Gotowy na driftowanie przez apokalipsę pełną zombiaków, jakby to była zwykła przejażdżka do sklepu na mleko? Zombie Drift Arena to nie jest zwykła gra wyścigowa – to istny miks szaleństwa za kółkiem i bezlitosnej walki z trupim tłumem. Wyobraź sobie, że jesteś ostatnim kierowcą na ziemi, a Twoim zadaniem jest nie tylko dotrzeć do mety, ale przy okazji zmielić kilka tysięcy zombiaków na miazgę. Brzmi zajebiście? No to jedziemy!

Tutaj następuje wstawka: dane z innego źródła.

(* ===== verification/Connect.v ===== *)
(** Setting up the connection to a server ([is_main.c]): address and route resolution, the
    queue pair and its buffers, the connection itself, and what [IS_single_chunk_map] makes of
    their results.

    The handles of a control block that [Types] leaves out are the record [cb_handles], beside
    the session.  The return codes of the verbs calls and the events of the connection manager
    are the parameters [verbs]. *)

From Stdlib Require Import ZArith Lia.
From stdpp Require Import base tactics list numbers option gmap.
From S2P Require Import Prelude Types Handles ByteOrder Bitmap CtxPool Stackbd Request Views.
From S2P Require Import ChunkMap MapInv Session Select.

(** * Data *)

Inductive mem_type := DMA | FASTREG | MW | MR.

#[export] Instance mem_type_eq_dec : EqDecision mem_type.
Proof. solve_decision. Defined.

Definition AF_INET : Z := 2.
Definition AF_INET6 : Z := 10.
Definition EINTR : Z := 4.

Inductive lkey := Key_unset | Key_device | Key_mr (mr : ptr).

Record ib_sge := { sge_addr : ptr; sge_length : Z; sge_lkey : lkey }.
#[export] Instance eta_ib_sge : Eta ib_sge :=
  λ r, {| sge_addr := sge_addr r; sge_length := sge_length r; sge_lkey := sge_lkey r |}.

(** [&cb->recv_sgl] and [&cb->send_sgl]. *)
Inductive sg_ref := SG_none | SG_recv | SG_send.

Inductive send_opcode := OP_unset | IB_WR_SEND.

Record ib_recv_wr := { rq_sg_list : sg_ref; rq_num_sge : Z }.
Record ib_send_wr := {
  sq_opcode : send_opcode; sq_signaled : bool; sq_sg_list : sg_ref; sq_num_sge : Z }.

(** The members of [struct kernel_cb] that name objects of the verbs library, and the peer's
    address. *)
Record cb_handles := {
  cm_id : ptr; pd : ptr; cq : ptr; qp : ptr;
  mem : mem_type;
  dma_mr : ptr; recv_mr : ptr; send_mr : ptr; rdma_mr : ptr;
  recv_dma_addr : ptr; recv_mapping : ptr; send_dma_addr : ptr; send_mapping : ptr;
  recv_sgl : ib_sge; send_sgl : ib_sge;
  rq_wr : ib_recv_wr; sq_wr : ib_send_wr;
  local_dma_lkey : Z;
  addr_type : Z; cb_addr : list Z; cb_port : Z;
}.
#[export] Instance eta_cb_handles : Eta cb_handles :=
  λ r, {| cm_id := cm_id r; pd := pd r; cq := cq r; qp := qp r; mem := mem r;
          dma_mr := dma_mr r; recv_mr := recv_mr r; send_mr := send_mr r; rdma_mr := rdma_mr r;
          recv_dma_addr := recv_dma_addr r; recv_mapping := recv_mapping r;
          send_dma_addr := send_dma_addr r; send_mapping := send_mapping r;
          recv_sgl := recv_sgl r; send_sgl := send_sgl r; rq_wr := rq_wr r; sq_wr := sq_wr r;
          local_dma_lkey := local_dma_lkey r; addr_type := addr_type r;
          cb_addr := cb_addr r; cb_port := cb_port r |}.

Record sockaddr_storage := { ss_family : Z; ss_addr : list Z; ss_port : Z }.

Record ib_qp_init_attr := {
  max_send_wr : Z; max_recv_wr : Z; max_recv_sge : Z; max_send_sge : Z;
  send_cq : ptr; recv_cq : ptr }.

Record rdma_conn_param := { responder_resources : Z; initiator_depth : Z; retry_count : Z }.

(** A sleeper is woken by an event of the connection manager or by a signal. *)
Inductive wake := Event (ev : cma_event) | Signal.

(** What the verbs library and the connection manager answer: 0 or an error code for each
    call, and the events that arrive during the two waits. *)
Record verbs := {
  rdma_create_id : Z;
  rdma_resolve_addr : sockaddr_storage → Z;
  ib_alloc_pd : Z;
  ib_create_cq : Z → Z;
  ib_req_notify_cq : Z;
  rdma_create_qp : ib_qp_init_attr → Z;
  get_dma_mr : Z;
  ib_post_recv : Z;
  rdma_connect : rdma_conn_param → Z;
  resolve_events : list wake;
  connect_events : list wake;
}.

(** The block device, the handles of one control block, and the live objects. *)
Record conn := { cn_bd : bd; cn_cb : cb_handles; cn_heap : heap }.
#[export] Instance eta_conn : Eta conn :=
  λ r, {| cn_bd := cn_bd r; cn_cb := cn_cb r; cn_heap := cn_heap r |}.

Definition fill_sockaddr (c : cb_handles) : sockaddr_storage :=
  if addr_type c =? AF_INET then
    {| ss_family := AF_INET; ss_addr := take 4 (cb_addr c); ss_port := cb_port c |}
  else if addr_type c =? AF_INET6 then
    {| ss_family := AF_INET6; ss_addr := take 16 (cb_addr c); ss_port := cb_port c |}
  else {| ss_family := 0; ss_addr := []; ss_port := 0 |}.

Section Connect.
Context `{C : Config} `{BL : BlockLayer}.
Variable submit_queues : Z.
Variable single_chunk_map : IS_session → Z → res IS_session.
Variable cb : Z.
Variable V : verbs.

(** * Waiting *)

(** [wait_event_interruptible(cb->sem, cond(cb->state))]: the events run through the handler
    of the connection manager until the condition holds; a signal ends the wait early. *)
Fixpoint wait_state (cond : test_state → bool) (evs : list wake) (w : bd) : res bd :=
  let* c := read_cb (sess w) cb in
  if cond (state c) then Ok w
  else
    match evs with
    | [] => Fault Blocked
    | Signal :: _ => Ok w
    | Event ev :: evs =>
        let* (_, w) := IS_cma_event_handler submit_queues single_chunk_map w cb ev in
        wait_state cond evs w
    end.

Definition state_ge (s : test_state) (st : test_state) : bool :=
  test_state_val s <=? test_state_val st.

(** * Resolution *)

Definition IS_bind_client (cn : conn) : res (Z * conn) :=
  let sin := fill_sockaddr (cn_cb cn) in
  let ret := rdma_resolve_addr V sin in
  if negb (ret =? 0) then Ok (ret, cn)
  else
    let* w := wait_state (state_ge ROUTE_RESOLVED) (resolve_events V) (cn_bd cn) in
    let cn := cn <| cn_bd := w |> in
    let* c := read_cb (sess w) cb in
    if decide (state c = ROUTE_RESOLVED) then Ok (0, cn) else Ok (- EINTR, cn).

(** * The queue pair *)

Definition qp_attr (txd : Z) (q : ptr) : ib_qp_init_attr :=
  {| max_send_wr := txd; max_recv_wr := txd; max_recv_sge := 1; max_send_sge := 1;
     send_cq := q; recv_cq := q |}.

Definition IS_create_qp (cn : conn) : res (Z * conn) :=
  let* c := read_cb (sess (cn_bd cn)) cb in
  let h := cn_cb cn in
  let* _ := find K_cm_id (cm_id h) (cn_heap cn) in
  let* _ := find K_pd (pd h) (cn_heap cn) in
  let* _ := find K_cq (cq h) (cn_heap cn) in
  let ret := rdma_create_qp V (qp_attr (txdepth c) (cq h)) in
  if ret =? 0 then
    let '(q, hp) := acquire K_qp (cn_heap cn) in
    Ok (0, cn <| cn_cb := h <| qp := q |> |> <| cn_heap := hp |>)
  else Ok (ret, cn).

Definition IS_free_qp (cn : conn) : res conn :=
  let h := cn_cb cn in
  let* hp := release K_qp (qp h) (cn_heap cn) in
  let* hp := release K_cq (cq h) hp in
  let* hp := release K_pd (pd h) hp in
  Ok (cn <| cn_heap := hp |>).

(** The labels [err2] and [err1]. *)
Definition free_pd (ret : Z) (cn : conn) : res (Z * conn) :=
  let* hp := release K_pd (pd (cn_cb cn)) (cn_heap cn) in
  Ok (ret, cn <| cn_heap := hp |>).

Definition free_cq_pd (ret : Z) (cn : conn) : res (Z * conn) :=
  let* hp := release K_cq (cq (cn_cb cn)) (cn_heap cn) in
  free_pd ret (cn <| cn_heap := hp |>).

Definition IS_setup_qp (cn : conn) : res (Z * conn) :=
  let* _ := find K_cm_id (cm_id (cn_cb cn)) (cn_heap cn) in
  let '(p, hp) := acquire_err K_pd (ib_alloc_pd V) (cn_heap cn) in
  let cn := cn <| cn_cb ::= λ h, h <| pd := p |> |> <| cn_heap := hp |> in
  if IS_ERR p then Ok (PTR_ERR p, cn)
  else
    let* c := read_cb (sess (cn_bd cn)) cb in
    let '(q, hp) := acquire_err K_cq (ib_create_cq V (s32 (txdepth c * 2))) (cn_heap cn) in
    let cn := cn <| cn_cb ::= λ h, h <| cq := q |> |> <| cn_heap := hp |> in
    if IS_ERR q then free_pd (PTR_ERR q) cn
    else if negb (ib_req_notify_cq V =? 0) then free_cq_pd (ib_req_notify_cq V) cn
    else
      let* (ret, cn) := IS_create_qp cn in
      if ret =? 0 then Ok (0, cn) else free_cq_pd ret cn.

(** * Buffers *)

(** [sizeof cb->recv_buf] and the key its scatter list gets. *)
Definition setup_sge (h : cb_handles) (dma_addr : ptr) (old : lkey) : res ib_sge :=
  let* k := if negb (local_dma_lkey h =? 0) then Ok Key_device
            else if decide (mem h = DMA) then
              match dma_mr h with
              | Null => Fault NullDeref | ErrPtr _ => Fault WildPtr | mr => Ok (Key_mr mr)
              end
            else Ok old in
  Ok {| sge_addr := dma_addr; sge_length := sizeof_rdma_info; sge_lkey := k |}.

Definition IS_setup_wr (h : cb_handles) : res cb_handles :=
  let* r := setup_sge h (recv_dma_addr h) (sge_lkey (recv_sgl h)) in
  let* s := setup_sge h (send_dma_addr h) (sge_lkey (send_sgl h)) in
  Ok (h <| recv_sgl := r |> <| rq_wr := {| rq_sg_list := SG_recv; rq_num_sge := 1 |} |>
        <| send_sgl := s |>
        <| sq_wr := {| sq_opcode := IB_WR_SEND; sq_signaled := true; sq_sg_list := SG_send;
                       sq_num_sge := 1 |} |>).

(** [if (mr && !IS_ERR(mr)) ib_dereg_mr(mr)]. *)
Definition dereg_ok_mr (mr : ptr) (hp : heap) : res heap :=
  if is_null mr || IS_ERR mr then Ok hp else release K_mr mr hp.

(** [if (mr) ib_dereg_mr(mr)]. *)
Definition dereg_mr (mr : ptr) (hp : heap) : res heap :=
  if is_null mr then Ok hp else release K_mr mr hp.

Definition IS_setup_buffers (cn : conn) : res (Z * conn) :=
  let* _ := find K_pd (pd (cn_cb cn)) (cn_heap cn) in
  let '(r, hp) := acquire K_dma_map (cn_heap cn) in
  let '(s, hp) := acquire K_dma_map hp in
  let h := cn_cb cn <| recv_dma_addr := r |> <| recv_mapping := r |>
                    <| send_dma_addr := s |> <| send_mapping := s |> in
  let '(h, hp) := if decide (mem h = DMA) then
                    let '(mr, hp) := acquire_err K_mr (get_dma_mr V) hp in
                    (h <| dma_mr := mr |>, hp)
                  else (h, hp) in
  if bool_decide (mem h = DMA) && IS_ERR (dma_mr h) then
    let* hp := dereg_ok_mr (rdma_mr h) hp in
    let* hp := dereg_ok_mr (dma_mr h) hp in
    let* hp := dereg_ok_mr (recv_mr h) hp in
    let* hp := dereg_ok_mr (send_mr h) hp in
    Ok (PTR_ERR (dma_mr h), cn <| cn_cb := h |> <| cn_heap := hp |>)
  else
    let* h := IS_setup_wr h in
    Ok (0, cn <| cn_cb := h |> <| cn_heap := hp |>).

Definition IS_free_buffers (cn : conn) : res conn :=
  let h := cn_cb cn in
  let* hp := dereg_mr (dma_mr h) (cn_heap cn) in
  let* hp := dereg_mr (send_mr h) hp in
  let* hp := dereg_mr (recv_mr h) hp in
  let* hp := dereg_mr (rdma_mr h) hp in
  let* _ := find K_pd (pd h) hp in
  let* hp := release K_dma_map (recv_mapping h) hp in
  let* hp := release K_dma_map (send_mapping h) hp in
  Ok (cn <| cn_heap := hp |>).

(** * Connecting *)

Definition IS_connect_client (cn : conn) : res (Z * conn) :=
  let* _ := find K_cm_id (cm_id (cn_cb cn)) (cn_heap cn) in
  let ret := rdma_connect V {| responder_resources := 1; initiator_depth := 1;
                               retry_count := 10 |} in
  if negb (ret =? 0) then Ok (ret, cn)
  else
    let* w := wait_state (state_ge CONNECTED) (connect_events V) (cn_bd cn) in
    let cn := cn <| cn_bd := w |> in
    let* c := read_cb (sess w) cb in
    if decide (state c = ERROR) then Ok (-1, cn) else Ok (0, cn).

Definition rdma_connect_upper (cn : conn) : res (Z * conn) :=
  let* (ret, cn) := IS_bind_client cn in
  if negb (ret =? 0) then Ok (ret, cn)
  else
    let* (ret, cn) := IS_setup_qp cn in
    if negb (ret =? 0) then Ok (ret, cn)
    else
      let* (ret, cn) := IS_setup_buffers cn in
      if ret =? 0 then Ok (0, cn)
      else let* cn := IS_free_qp cn in Ok (ret, cn).

Definition rdma_connect_down (cn : conn) : res (Z * conn) :=
  let* _ := find K_qp (qp (cn_cb cn)) (cn_heap cn) in
  let ret := ib_post_recv V in
  let* (ret, cn) := if ret =? 0 then IS_connect_client cn else Ok (ret, cn) in
  if ret =? 0 then Ok (0, cn)
  else let* cn := IS_free_buffers cn in Ok (ret, cn).

(** The part of [kernel_cb_init] that concerns the handles: on an error the control block
    itself is freed. *)
Definition init_handles (cn : conn) : Z * conn :=
  let '(p, hp) := acquire_err K_cm_id (rdma_create_id V) (cn_heap cn) in
  (PTR_ERR p, cn <| cn_cb ::= λ h, h <| addr_type := AF_INET |> <| mem := DMA |> <| cm_id := p |> |>
                 <| cn_heap := hp |>).

(** The calls of [IS_single_chunk_map] for a server that is not connected yet; their results
    are not looked at. *)
Definition connect_server (cn : conn) : res conn :=
  let* c := read_cb (sess (cn_bd cn)) cb in
  let '(err, cn) := init_handles cn in
  match kernel_cb_init err submit_queues c with
  | (_, None) => Fault UseAfterFree
  | (_, Some c) =>
      let* s := write_cb (sess (cn_bd cn)) cb c in
      let cn := cn <| cn_bd ::= λ w, w <| sess := s |> |> in
      let* (_, cn) := rdma_connect_upper cn in
      let* (_, cn) := rdma_connect_down cn in
      Ok cn
  end.

End Connect.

Akcja dzieje się w świecie, gdzie tajemniczy wirus zmienił większość ludzkości w mięsożerne chodzące trupy, a Ty, jako ocalały, wsiadasz do swojego wypasionego bolidu, który wygląda jakby projektował go sam Mad Max na sterydach. Twoim celem jest nie tylko uciec, ale i rozpierniczyć hordy nieumarłych, zbierając power-upy i zaliczając kolejne wyzwania, które każą Ci kręcić driftami jak mistrz kierownicy na lodowisku. Każda arena to nowa przygoda – od zakrętów śmierci po zombie, które chyba specjalnie czekają, żebyś się na nie wpadł.
Sterowanie? Proste jak budowa cepa! Wystarczy trochę zgrabności palców (albo szczęścia, nie oceniaj) i już driftujesz, unikając tych śmierdzących zombiaków. Przyciski do wystrzeliwania broni i uruchamiania turbo to jak przyprawa do tej jazdy – bez nich byłoby nudno jak flaki z olejem. Możesz ślizgać się wokół zakrętów, robić ostre manewry i jednocześnie strzelać do nieumarłych, którzy chcą Cię zamienić w kolację – to jest jak multitasking, tylko dużo bardziej epicki.
Co mnie rozwaliło najbardziej? Ten moment, kiedy po kilku trupach autem zaczynasz czuć się jak Terminator na kółkach – im więcej zombie zdmuchniesz z powierzchni ziemi, tym mocniejszy staje się Twój wehikuł! Odblokowujesz nowe fury, dopakowujesz je turbo, granatami i jebitnymi pułapkami, a potem znowu wjeżdżasz w stado zombiaków jak tornado na sterydach. Serio, rzucałem się na tę grę jak na darmową pizzę o północy.
Jeśli szukasz czegoś, gdzie połączysz adrenalinę z prędką jazdą i szaloną walką, a przy tym nie zabraknie chwili, by się pośmiać z absurdów apokalipsy – Zombie Drift Arena jest jak znalazł. Idealna rozrywka, żeby sprawdzić, czy Twoi znajomi to prawdziwi kumple, kiedy walka o najlepszy loot zmienia się w totalny chaos. Więc zapnij pasy, bo ten wyścig z trupami to jazda bez trzymanki – i nie zapomnij, że drift to życie!